The tycoon launched a counter-claim against Ms English after she lost a constructive dismissal claim against him.

But an East London Tribunal Service panel ruled that the mother-of-two should not have to pay any of the legal fees, which amounted to £50,000.

Ms English wept with joy as the decision was announced.

Her lawyer Henry Hendron said: “My client is over the moon the employment tribunal have found in her favour and have dismissed the respondent’s application for substantive costs against her.

“Ms English is now keen to put this saga behind her.”

At the initial tribunal hearing, which concluded in April, Ms English claimed that she was forced to resign from the £100,000-a-year job that was her prize for winning the BBC1 show because “it was not a role of substance”.

The hearing was told that Ms English was given a role with Lord Sugar’s IT division Viglen after winning the popular show in 2010. But she resigned in May 2011, claiming her role there was that of an “overpaid lackey”.

Ms English said she then felt pressured into taking up a new position at Lord Sugar’s internet set-top box company YouView.

Lord Sugar told the tribunal that he was simply trying to help her out because she complained that she was “desperate for money”.

Ms English claimed that, during an unscheduled meeting with the tycoon, he told her that he would not be renewing her contract, so she resigned.

She then launched a constructive dismissal case against him. But her claim was dismissed by the tribunal panel, which ruled the case “should never have been brought”.

Lawyers representing Lord Sugar yesterday reiterated the statement and had made an application to recover some of his legal costs.
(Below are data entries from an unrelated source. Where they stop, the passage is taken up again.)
Lemma wp_cache_get idx Q R s :
  cached_invariant s →
  (∀ s', cached_invariant s' → cs_inner s' = cs_inner s → cs_io_locked s' = cs_io_locked s →
     cs_volume s' = cs_volume s →
     match Cache.cached (cs_cache s) (cs_volume s) idx with
     | Some d => 0 ≤ idx ∧ shows_chunk (cs_inner s) idx d
     | None => Cache.cached (cs_cache s') (cs_volume s) idx = None
     end →
     Q (Cache.cached (cs_cache s) (cs_volume s) idx) s') →
  wp (cache_get idx) Q R s.
Proof.
  intros Hinv HQ. unfold wp, cache_get.
  destruct (Cache.get (cs_volume s) idx (cs_cache s)) as [r c] eqn:Hg.
  pose proof (Cache.get_lookup (cs_volume s) idx (cs_cache s)) as Hr. rewrite Hg in Hr. simpl in Hr.
  pose proof (Cache.get_data_sub (cs_volume s) idx (cs_cache s)) as Hd. rewrite Hg in Hd. simpl in Hd.
  subst r. apply HQ; [|done..|].
  - apply inv_data_sub; [done| |done]. rewrite <-(f_equal snd Hg : (Cache.get _ _ _).2 = c).
    by apply Cache.get_accounted, Hinv.
  - destruct (Cache.cached (cs_cache s) (cs_volume s) idx) as [d|] eqn:Hc.
    + by apply (cinv_coherent _ Hinv).
    + simpl. destruct (Cache.cached c (cs_volume s) idx) eqn:Hc'; [|done].
      apply Hd in Hc'. congruence.
Qed.

Lemma wp_inner {A} (m : M S StoreError A) Q R s :
  wp m (λ a i, Q a (with_inner i s)) (λ e i, R e (with_inner i s)) (cs_inner s) →
  wp (inner m) Q R s.
Proof. intros Hwp. by apply wp_zoom. Qed.

Lemma wp_unlocked Q R s : cs_io_locked s = false → Q tt s → wp ensure_unlocked Q R s.
Proof. intros Hl HQ. unfold ensure_unlocked. wp_steps. rewrite Hl. by wp_step. Qed.

(** A locked store refuses before it touches anything. *)
Lemma wp_locked {A} (m : M (CachedStore S) StoreError A) Q R s :
  cs_io_locked s = true → (∀ e, R e s) → wp (_ ← ensure_unlocked; m) Q R s.
Proof. intros Hl HR. unfold ensure_unlocked. wp_steps. rewrite Hl. wp_step. apply HR. Qed.

(** ** Reading *)
Lemma shows_padded (i : S) idx head :
  invariant i → 0 ≤ idx → idx * chunk_size i < capacity i →
  let valid := Z.min (capacity i - idx * chunk_size i) (chunk_size i) in
  Zlen head = valid →
  (∀ w, 0 ≤ w < valid → nthb head w = content i (idx * chunk_size i + w)) →
  shows_chunk i idx (head ++ zeros (chunk_size i - valid)).
Proof.
  intros Hi Hidx Hlt valid Hl Hh. destruct (law_geometry i Hi) as (_ & ? & ?).
  split; [rewrite Zlen_app, Zlen_zeros; lia|]. intros w Hw. rewrite nthb_app by lia.
  case_decide; [apply Hh; lia|]. rewrite nthb_zeros. symmetry. apply law_tail; [done|lia].
Qed.

Lemma load_chunk_spec idx s :
  cached_invariant s → cs_io_locked s = false → 0 ≤ idx →
  idx * chunk_size s < capacity s →
  wp (load_chunk idx)
    (λ d s', cached_invariant s' ∧ same_volume s s' ∧ cs_io_locked s' = false ∧
       shows_chunk (cs_inner s) idx d)
    (λ e s', cached_invariant s' ∧ same_volume s s' ∧ ¬ ready s) s.
Proof.
  intros Hinv Hlk Hidx Hlt. simpl in Hlt. unfold load_chunk. wp_step. apply wp_unlocked; [done|].
  wp_step. apply wp_cache_get; [done|]. intros s1 Hinv1 Hi1 Hl1 Hv1 Hc.
  destruct (Cache.cached (cs_cache s) (cs_volume s) idx) as [d|].
  { wp_steps. split; [by destruct Hinv1|].
    split; [apply same_volume_inner; simpl; [by rewrite Hi1|congruence]|].
    split; [simpl; congruence|]. apply Hc. }
  destruct (law_geometry _ (cinv_inner _ Hinv)) as (_ & Hcs & Hcap).
  wp_steps. simpl. rewrite Hi1, checked_mul64_spec, decide_True
    by (unfold is_u64 in *; lia).
  destruct (Z.geb_spec (idx * chunk_size (cs_inner s)) (capacity (cs_inner s))); [lia|].
  set (valid := Z.min _ _). wp_step. apply wp_inner. simpl. rewrite Hi1.
  assert (Hz : Zlen (zeros valid) = valid) by (apply Zlen_zeros; lia).
  eapply wp_mono; [apply law_read; [apply Hinv|nia]|..].
  - intros head i (Hi & Hs & _ & Hl & Hh). rewrite Hz in *. wp_steps. simpl.
    pose proof (same_chunk_size _ _ (sv_shape _ _ Hs)) as Hcs'.
    assert (Hsh : shows_chunk (cs_inner s) idx (head ++ zeros (chunk_size (cs_inner s) - valid)))
      by (apply shows_padded; [apply Hinv|done..]).
    split; [|split; [|split; [simpl; congruence|done]]].
    + apply (inv_put (with_inner i _)); [|done|by eapply shows_same].
      apply (inv_same_inner (observe_cache false s1)); [by destruct Hinv1|done|].
      simpl. by rewrite Hi1.
    + apply same_volume_inner; simpl; [done|congruence].
  - intros e i (Hi & Hs & Hr). split; [|split].
    + apply (inv_same_inner (observe_cache false s1)); [by destruct Hinv1|done|]. simpl. by rewrite Hi1.
    + apply same_volume_inner; simpl; [done|congruence].
    + rewrite Hz in Hr. unfold range_error, in_range in Hr. simpl.
      destruct Hr as [[Hr _]|Hr]; [lia|tauto].
Qed.

Lemma cached_read_spec s off buf : cached_invariant s → 0 ≤ off →
  wp (Store.read_at off buf)
    (λ buf' s', cached_invariant s' ∧ same_volume s s' ∧ in_range s off (Zlen buf) ∧
       Zlen buf' = Zlen buf ∧ ∀ i, 0 ≤ i < Zlen buf → nthb buf' i = content s (off + i))
    (λ e s', cached_invariant s' ∧ same_volume s s' ∧
       (range_error s off (Zlen buf) e ∨ ¬ ready s)) s.
Proof.
  intros Hinv Hoff. cbn [Store.read_at cached_block_store]. unfold read.
  destruct (cs_io_locked s) eqn:Hlk.
  { apply wp_locked; [done|]. intros e. split; [done|]. split; [reflexivity|].
    right. simpl. rewrite Hlk. naive_solver. }
  wp_step. apply wp_unlocked; [done|]. wp_steps.
  destruct (law_geometry _ (cinv_inner _ Hinv)) as (_ & Hcs & Hcap).
  rewrite check_range_spec by done.
  case_decide as Hr; [|split; [done|]; split; [reflexivity|by left]]. wp_step.
  pose proof (Zlen_nonneg buf).
  eapply wp_mono; [apply (wp_chunk_loop (λ done bf s', cached_invariant s' ∧ same_volume s s' ∧
      cs_io_locked s' = false ∧ Zlen bf = Zlen buf ∧ filled (content s) off done bf)
    (λ e s', cached_invariant s' ∧ same_volume s s' ∧ ¬ ready s))|naive_solver|naive_solver];
    [lia|lia|..].
  { split; [done|]. split; [reflexivity|]. split; [done|]. split; [done|]. intros i ?; lia. }
  intros done bf s1 Hd (Hinv1 & Hs1 & Hlk1 & Hl & Hf).
  destruct (piece_bounds (chunk_size (cs_inner s)) off (Zlen buf) done) as (Hw&Ht&Hwt); [lia..|].
  set (tk := piece_take _ _ _ _) in *. set (idx := (off + done) / _) in *.
  assert (chunk_size (cs_inner s) ≠ 0) as Hne by lia.
  pose proof (Z.div_mod (off + done) _ Hne) as Hdm. fold idx in Hdm.
  assert (0 ≤ idx) by (apply Z.div_pos; lia).
  pose proof (same_chunk_size _ _ (sv_shape _ _ Hs1)) as Hcs1. simpl in Hcs1.
  pose proof (sv_capacity _ _ Hs1) as Hcap1. simpl in Hcap1.
  wp_step. eapply wp_mono; [apply load_chunk_spec; [done|done|done|]|..].
  { simpl. rewrite Hcs1, Hcap1. lia. }
  2: { intros e s2 (? & ? & Hn). split; [done|]. split; [by etrans|].
       intros Hrd. by apply Hn, (sv_ready _ _ Hs1). }
  intros chunk s2 (Hinv2 & Hs2 & Hlk2 & [Hlc Hc]).
  wp_step. apply wp_slice; [lia|lia|]. set (src := sub chunk _ _).
  assert (Zlen src = tk) as Hsl by (unfold src; rewrite Zlen_sub; lia).
  apply wp_copy_into; [lia|lia|lia|].
  split; [done|]. split; [by etrans|]. split; [done|]. rewrite Zlen_splice by lia. split; [done|].
  rewrite <-Hsl at 1. apply filled_splice; [lia|lia|done|]. intros j Hj. rewrite Hsl in Hj.
  unfold src. rewrite nthb_sub by lia. rewrite Hc by lia. rewrite Hcs1.
  change (content (cs_inner s1)) with (content s1). rewrite (sv_content _ _ Hs1) by lia.
  f_equal. lia.
Qed.

(** ** Writing *)

(** The volume after the first [done] bytes of [data] at [off]. *)
Definition progress (f : Z → byte) (off : Z) (data : bytes) (done a : Z) : byte :=
  if decide (off ≤ a < off + done) then nthb data (a - off) else f a.

(** The pool shows [f]. *)
Definition pool_shows (cs : Z) (f : Z → byte) (c : CacheInner) (volume : string) : Prop :=
  ∀ idx d, Cache.cached c volume idx = Some d → 0 ≤ idx ∧ shows cs f idx d.

Lemma shows_ext cs f g idx d :
  (∀ w, 0 ≤ w < cs → f (idx * cs + w) = g (idx * cs + w)) → shows cs f idx d → shows cs g idx d.
Proof. intros Hfg [Hl Hd]. split; [done|]. intros w Hw. by rewrite <-Hfg, Hd. Qed.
But tribunal judge George Foxwell rejected the application, saying Ms English believed she had a case.

“We found that the claimant believed she had a claim, that she had been advised she had a claim, and she pursued it like any other litigant,” he said.

During proceedings, Ms English said she only had around £200 in her bank account.
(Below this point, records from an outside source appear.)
(* ===== verification/FormatTheorems.v ===== *)
(** * Properties of the stored formats and of the in-memory store

    Round trips of the chunk container, of [chunks.bin], of pointers, object
    names and chunk keys, and the contract of [MemoryStore]. *)
From S2P Require Import Prelude Text Store Memory Compression Snapshot S3Api S3Keys S3Store S3Open.
From S2P Require Import Concrete.
#[local] Open Scope string_scope.
#[local] Open Scope list_scope.
#[local] Open Scope Z_scope.

Module FormatTheorems.
Import Text.

(** The in-memory store. [MemoryStore::new] accepts exactly positive sizes
    where the chunk size and the capacity are multiples of the block size; the
    store it returns is a zeroed volume of that capacity, and [MemoryStore]
    keeps the block-store contract, with every write accepted. *)
Theorem memory_store_refines cap bsz csz :
  is_u64 cap → is_u32 bsz → is_u64 csz →
  BlockStoreLaws MemoryStore ∧ AlwaysAdmissible MemoryStore ∧
  match Memory.new cap bsz csz with
  | Ok s => (0 < bsz ∧ 0 < csz ∧ 0 < cap ∧ csz mod bsz = 0 ∧ cap mod bsz = 0) ∧
      invariant s ∧ ready s ∧ capacity s = cap ∧ block_size s = bsz ∧ chunk_size s = csz ∧
      ∀ i, content s i = Byte.x00
  | Err _ => ¬ (0 < bsz ∧ 0 < csz ∧ 0 < cap ∧ csz mod bsz = 0 ∧ cap mod bsz = 0)
  | _ => False
  end.
Proof.
  unfold is_u64, is_u32. intros Hc Hb Hs.
  split; [apply Memory.memory_laws|]. split; [apply Memory.memory_admissible|].
  pose proof (Memory.new_spec cap bsz csz Hc Hb Hs) as Hn.
  destruct (Memory.new cap bsz csz) as [s|e| |] eqn:Hnew; [|lia|done|done].
  unfold Memory.new in Hnew. repeat case_match; simplify_eq.
  destruct Hn as (Hi & _ & Hz). split; [lia|]. by split; [|split].
Qed.

Section compressed.
Context `{CodecLaws}.

(** C40: The chunk container round trip. Whatever [encode_chunk] stores,
    [decode_chunk] with the same algorithm returns the original chunk, provided
    the chunk is shorter than 4 GiB or stored raw; a longer compressed chunk is
    refused, because its length field holds the length modulo 2^32. *)
Theorem chunk_container_roundtrip algo p stored n :
  Comp.encode_chunk algo p = Ok stored → Zlen p = n →
  Comp.decode_chunk algo stored n =
    if decide (algo = CompNone ∨ n < 2 ^ 32) then Ok p
    else Err (S3Error ("compressed chunk declares length " +:+ dec (n mod 2 ^ 32)
                       +:+ ", expected " +:+ dec n)).
Proof. apply Comp.decode_encode_chunk_gen. Qed.
End compressed.

(** Decoding never panics. On any stored bytes whatsoever [decode_chunk]
    returns either a chunk of exactly the expected length or an error. *)
Theorem decode_chunk_total `{Codecs} algo stored n :
  (∃ p, Comp.decode_chunk algo stored n = Ok p ∧ Zlen p = n) ∨
  ∃ e, Comp.decode_chunk algo stored n = Err e.
Proof.
  destruct (Comp.decode_chunk_safe algo stored n) as [Hp Hf].
  destruct (Comp.decode_chunk algo stored n) as [p|e| |] eqn:Hd; [|eauto|done|done].
  left. exists p. split; [done|]. by eapply Comp.decode_chunk_length.
Qed.

(** The snapshot index round trip. [read_chunks_bin] reads back exactly the
    references [write_chunks_bin] wrote and leaves what follows them unread. *)
Theorem chunks_bin_roundtrip refs tail :
  Forall Snap.ref_ok refs → Snap.vec_capacity_ok (Zlen refs) = true →
  Snap.read_chunks_bin (Snap.write_chunks_bin refs ++ tail) = (Ok refs, tail).
Proof. apply Snap.read_write_chunks_bin. Qed.

(** Chunk pointers. The bytes that decode to a hash are exactly the encoding
    of that hash: no other document is taken for a pointer. *)
Theorem pointer_codec h b :
  Snap.decode_pointer b = Ok h ↔ Snap.is_hash h ∧ b = Snap.encode_pointer h.
Proof.
  split; [apply Snap.decode_pointer_hash|]. intros [Hh ->]. by apply Snap.decode_encode_pointer.
Qed.

(** Object names. The sharded path of a hash parses back to the hash, so two
    hashes never share an object, and garbage collection recognises every
    object it may have to keep. *)
Theorem object_path_roundtrip self h k :
  Snap.is_hash h → Snap.is_hash k →
  Snap.hash_from_object_relpath (Snap.object_relpath h) = Ok (Some h) ∧
  (Keys.object_key self h = Keys.object_key self k → h = k).
Proof.
  intros Hh Hk. split; [by apply Snap.hash_from_object_relpath_object|by apply Keys.object_key_inj].
Qed.

(** Chunk keys. In each of the three layouts (sharded, flat, COW) listing
    the chunk area recovers the index from the key of every u64 chunk, so
    distinct chunks have distinct keys, and a sharded key is never a flat one. *)
Theorem chunk_key_roundtrip self i :
  is_u64 i →
  let listed := Keys.parse_chunk_index_from_key (Keys.chunks_prefix self) in
  listed (Keys.chunk_key self i) = Some i ∧
  (st_storage self = Legacy → listed (Keys.legacy_flat_chunk_key self i) = Some i) ∧
  (∀ j, is_u64 j → Keys.chunk_key self i = Keys.chunk_key self j → i = j) ∧
  ∀ j, Keys.legacy_chunk_key self i ≠ Keys.legacy_flat_chunk_key self j.
Proof.
  intros Hi listed.
  assert (Hl : ∀ i, is_u64 i → listed (Keys.chunk_key self i) = Some i).
  { intros j Hj. unfold listed, Keys.chunks_prefix, Keys.chunk_key.
    destruct (st_storage self) eqn:Hm; [by apply Keys.parse_legacy_key|].
    unfold Keys.chunks_prefix. rewrite Hm, <-str_app_assoc. by apply Keys.parse_cow_key. }
  split; [by apply Hl|]. split.
  { intros Hm. unfold listed, Keys.chunks_prefix. rewrite Hm. by apply Keys.parse_flat_key. }
  split; [|apply Keys.sharded_not_flat].
  intros j Hj Heq. apply (f_equal listed) in Heq. rewrite !Hl in Heq by done. by injection Heq.
Qed.

(** Capacity planning. [plan_capacity] never panics. It accepts a recorded
    geometry only when it equals the configured one and the configured capacity
    is not smaller; the effective capacity is then the configured one, and the
    metadata is rewritten exactly when the volume is new or grows. It refuses
    to shrink, and reports a geometry mismatch only when there is one. *)
Theorem plan_capacity_cases existing cap cs bs comp mode :
  match Keys.plan_capacity existing cap cs bs comp mode with
  | Ok (eff, w) => eff = cap ∧
      (∀ m, existing = Some m → vm_chunk_size m = cs ∧ vm_block_size m = bs ∧
         vm_compression m = comp ∧ vm_storage m = mode ∧ vm_capacity_bytes m ≤ cap) ∧
      match w with
      | Some m' => vm_capacity_bytes m' = cap ∧ vm_chunk_size m' = cs ∧ vm_block_size m' = bs ∧
          vm_compression m' = comp ∧ vm_storage m' = mode ∧
          match existing with
          | Some m => vm_version m' = vm_version m ∧ vm_capacity_bytes m < cap
          | None => vm_version m' = Keys.META_VERSION
          end
      | None => ∃ m, existing = Some m ∧ vm_capacity_bytes m = cap
      end
  | Err (ShrinkRefused c r) => ∃ m, existing = Some m ∧ c = vm_capacity_bytes m ∧ r = cap ∧ cap < c
  | Err _ => ∃ m, existing = Some m ∧ ¬ (vm_chunk_size m = cs ∧ vm_block_size m = bs ∧
      vm_compression m = comp ∧ vm_storage m = mode)
  | _ => False
  end.
Proof. apply Open.plan_capacity_spec. Qed.

(** ** Witnesses *)
Section witnesses.
Import Concrete.

Lemma memory_store_refines_witness :
  BlockStoreLaws MemoryStore ∧ AlwaysAdmissible MemoryStore ∧
  match Memory.new 16 2 4 with
  | Ok s => (0 < 2 ∧ 0 < 4 ∧ 0 < 16 ∧ 4 mod 2 = 0 ∧ 16 mod 2 = 0) ∧
      invariant s ∧ ready s ∧ capacity s = 16 ∧ block_size s = 2 ∧ chunk_size s = 4 ∧
      ∀ i, content s i = Byte.x00
  | Err _ => ¬ (0 < 2 ∧ 0 < 4 ∧ 0 < 16 ∧ 4 mod 2 = 0 ∧ 16 mod 2 = 0)
  | _ => False
  end.
Proof. apply (memory_store_refines 16 2 4); vm_compute; intuition congruence. Defined.

Definition container : bytes :=
  Comp.MAGIC ++ [Byte.x01; Byte.x00; Byte.x00; Byte.x00; Byte.x00; Byte.x04] ++ payload 4.

Lemma chunk_container_roundtrip_witness :
  Comp.decode_chunk Lz4 container 4 =
    if decide (Lz4 = CompNone ∨ 4 < 2 ^ 32) then Ok (payload 4)
    else Err (S3Error ("compressed chunk declares length " +:+ dec (4 mod 2 ^ 32)
                       +:+ ", expected " +:+ dec 4)).
Proof. apply (chunk_container_roundtrip Lz4 (payload 4)); vm_compute; reflexivity. Defined.

Definition two_refs : list ChunkRef :=
  [{| cr_index := 0; cr_hash := zeros 32 |}; {| cr_index := 7; cr_hash := payload 32 |}].

Lemma chunks_bin_roundtrip_witness :
  Snap.read_chunks_bin (Snap.write_chunks_bin two_refs ++ payload 3) = (Ok two_refs, payload 3).
Proof.
  apply (chunks_bin_roundtrip two_refs (payload 3)); [|reflexivity].
  repeat constructor; vm_compute; intuition congruence.
Defined.

Lemma object_path_roundtrip_witness :
  Snap.hash_from_object_relpath (Snap.object_relpath (zeros 32)) = Ok (Some (zeros 32)) ∧
  (Keys.object_key (volume Cow) (zeros 32) = Keys.object_key (volume Cow) (payload 32) →
   zeros 32 = payload 32).
Proof. apply (object_path_roundtrip (volume Cow) (zeros 32) (payload 32)); reflexivity. Defined.

Lemma chunk_key_roundtrip_witness :
  let listed := Keys.parse_chunk_index_from_key (Keys.chunks_prefix (volume Legacy)) in
  listed (Keys.chunk_key (volume Legacy) 70000) = Some 70000 ∧
  (st_storage (volume Legacy) = Legacy →
   listed (Keys.legacy_flat_chunk_key (volume Legacy) 70000) = Some 70000) ∧
  (∀ j, is_u64 j → Keys.chunk_key (volume Legacy) 70000 = Keys.chunk_key (volume Legacy) j → 70000 = j) ∧
  ∀ j, Keys.legacy_chunk_key (volume Legacy) 70000 ≠ Keys.legacy_flat_chunk_key (volume Legacy) j.
Proof. apply (chunk_key_roundtrip (volume Legacy) 70000). vm_compute. intuition congruence. Defined.
End witnesses.
End FormatTheorems.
She said that despite owning three properties, she has been forced to apply for housing benefit and is also considering applying for jobseeker’s allowance.

She told the panel: “I do not know how I am going to 
feed my kids, never mind the mortgages.”

Ms English, who has been 
unemployed since July, said that she brought the case in “good faith”, thinking it was legally sound.

In her witness statement, she added: “This entire episode has not only affected my family financially and emotionally, it has also had a devastating impact on my further career prospects.

“I simply want to get on with my life and put this episode behind me.

“I am now an everyday parent trying to support two 
young children and feel unfairly penalised for standing up for myself against such a powerful opponent.”